Smoking and Pregnancy: What to Do
After that brief overview, the message is clear: you shouldn’t smoke or consume any nicotine products during pregnancy. If you can quit entirely before you get pregnant or early in your pregnancy, that will be best for your baby.
But not everybody can do that, and if you’re one of them, you may need an alternative, less harmful source of nicotine. Despite not being the safest option for yourself or your baby, using an alternative nicotine product is likely to be much better for you and your baby than smoking. Again, switching to an alternative nicotine source before getting pregnant or as early in your pregnancy as you can is the best approach.
If you successfully switch, you’ve made it much less likely your baby will be harmed as a result of your nicotine use.
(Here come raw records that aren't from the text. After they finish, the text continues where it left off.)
(** The bit of a ring says whether it took the frame, in the order the rings
    were given; this is the [taken] a delivery acts on ([Stream.deliver]). *)
Lemma publish_loop_mask w at_ rings pool taken (queues : list (list Z)) :
  Forall2 Queued rings queues -> (at_ + length rings <= 32)%nat -> (forall j, Z.of_nat at_ <= j -> Z.testbit taken j = false) ->
  exists rings' pool' taken', publish_loop w at_ rings pool taken = (rings', pool', taken') /\
    (forall j, 0 <= j < Z.of_nat at_ -> Z.testbit taken' j = Z.testbit taken j) /\
    (forall j l, queues !! j = Some l -> Z.testbit taken' (Z.of_nat (at_ + j)) = (zlen l <? depth)) /\
    Forall2 Queued rings' (map (fun l => if zlen l <? depth then l ++ [Z.of_nat (wr_index w)] else l) queues).
Proof.
  intros HF. revert at_ pool taken. induction HF as [|ring l rings queues HQ HF IH]; intros at_ pool taken Hl Hz; cbn [publish_loop].
  - exists [], pool, taken. split; [done|]. split; [done|]. split; [done|constructor].
  - cbn [length] in Hl. unfold publish_one. pose proof (fifo_bounded _ _ HQ) as Hb. destruct (Z.ltb_spec (zlen l) depth) as [Hlt|Hge].
    + destruct (fifo_accepts _ _ (Z.of_nat (wr_index w)) HQ Hlt) as (ring' & E & HQ'). rewrite E. set (taken1 := Z.lor taken _).
      assert (Hbit : forall j, 0 <= j -> Z.testbit taken1 j = Z.testbit taken j || (j =? Z.of_nat at_)).
      { intros j Hj. unfold taken1. rewrite Z.lor_spec, Z.mod_small, Z.shiftl_spec by lia. f_equal. destruct (Z.eqb_spec j (Z.of_nat at_)) as [->|Hne]; [by rewrite Z.sub_diag|].
        destruct (Z.ltb_spec (j - Z.of_nat at_) 0); [by apply Z.testbit_neg_r|]. apply Z.bits_above_log2; cbn; lia. }
      destruct (IH (S at_) pool taken1) as (rings' & pool' & taken' & E' & B1 & B2 & B3); [lia|intros j Hj; rewrite Hbit, Hz by lia; cbn; lia|]. rewrite E'. exists (ring' :: rings'), pool', taken'.
      split; [done|]. split; [|split].
      * intros j Hj. rewrite B1, Hbit by lia. destruct (Z.eqb_spec j (Z.of_nat at_)); [lia|]. apply orb_false_r.
      * intros [|j] l' Hj; cbn in Hj; [|replace (at_ + S j)%nat with (S at_ + j)%nat by lia; by apply B2]. injection Hj as <-. rewrite Nat.add_0_r, B1, Hbit, Z.eqb_refl, orb_true_r by lia. symmetry. by apply Z.ltb_lt.
      * cbn [map]. apply Z.ltb_lt in Hlt. rewrite Hlt. by constructor.
    + rewrite (fifo_refuses _ _ _ HQ) by lia. destruct (IH (S at_) (release (wr_index w) pool) taken) as (rings' & pool' & taken' & E' & B1 & B2 & B3); [lia|intros j Hj; apply Hz; lia|]. rewrite E'. exists (ring :: rings'), pool', taken'.
      split; [done|]. split; [intros j Hj; apply B1; lia|]. split.
      * intros [|j] l' Hj; cbn in Hj; [|replace (at_ + S j)%nat with (S at_ + j)%nat by lia; by apply B2]. injection Hj as <-. rewrite Nat.add_0_r, B1, Hz by lia. symmetry. apply Z.ltb_ge. lia.
      * cbn [map]. apply Z.ltb_ge in Hge. rewrite Hge. by constructor.
Qed.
However, you should also try to reduce your nicotine level and move towards quitting using your alternative nicotine product as soon as you can.
Tips for Switching to Vaping While Pregnant
So now you’ve learned about the state of the science, you may be interested in switching to e-cigarettes to minimize the risk to your baby. But how do you give yourself the best chance of success?
- Get a high-quality e-cigarette. Larger “box mods” with variable wattage are more efficient at getting you nicotine than smaller models, so will make it easier for you to quit smoking. However, if you want something simpler, a device like the eGo AIO or the eGo One are great options.
- Choose your e-liquid carefully. Select a juice with enough nicotine for you: with one of the higher-quality e-cigs listed above, you’re unlikely to need more than 1.2 % nicotine.
- Find the right flavor. Most smokers want a tobacco e-juice to switch to, but many options aren’t too realistic in flavor. The best options are “naturally extracted tobacco” (NET) e-liquids, which take their flavor from real tobacco leaves for unparalleled authenticity.
- Vape regularly. Research has shown that people using high-quality e-cigs like the ones recommended above every day are more likely to quit smoking.
- Vape until you feel satisfied. Vaping isn’t as efficient at getting you nicotine as smoking, so you need to vape for longer than you’d have smoked a cigarette to feel satisfied. Vape when you would have smoked, but keep going for longer. You should also inhale more slowly and for longer than you would with a cigarette.
If you’re successful in switching, the only remaining challenge is reducing your nicotine intake as much as possible. This just means gradually decreasing the nicotine strength you use, but remember that the most important thing is avoiding smoking. Ideally, you’ll be able to become nicotine-free (and stop vaping), but if you need nicotine to keep you from smoking, vaping or using nicotine replacement therapy throughout your pregnancy is better than relapsing to smoking.
Conclusion: Better Than Smoking, Not Better Than Quitting
When you’re pregnant, the advice on nicotine replacement therapy or e-cigarettes can be summed up very simply: quit using nicotine entirely if you can, but if not, using an alternative nicotine product is the next best approach. Keep your use to a minimum, but as long as you avoid cigarettes, your baby will have the best chance of being born healthy.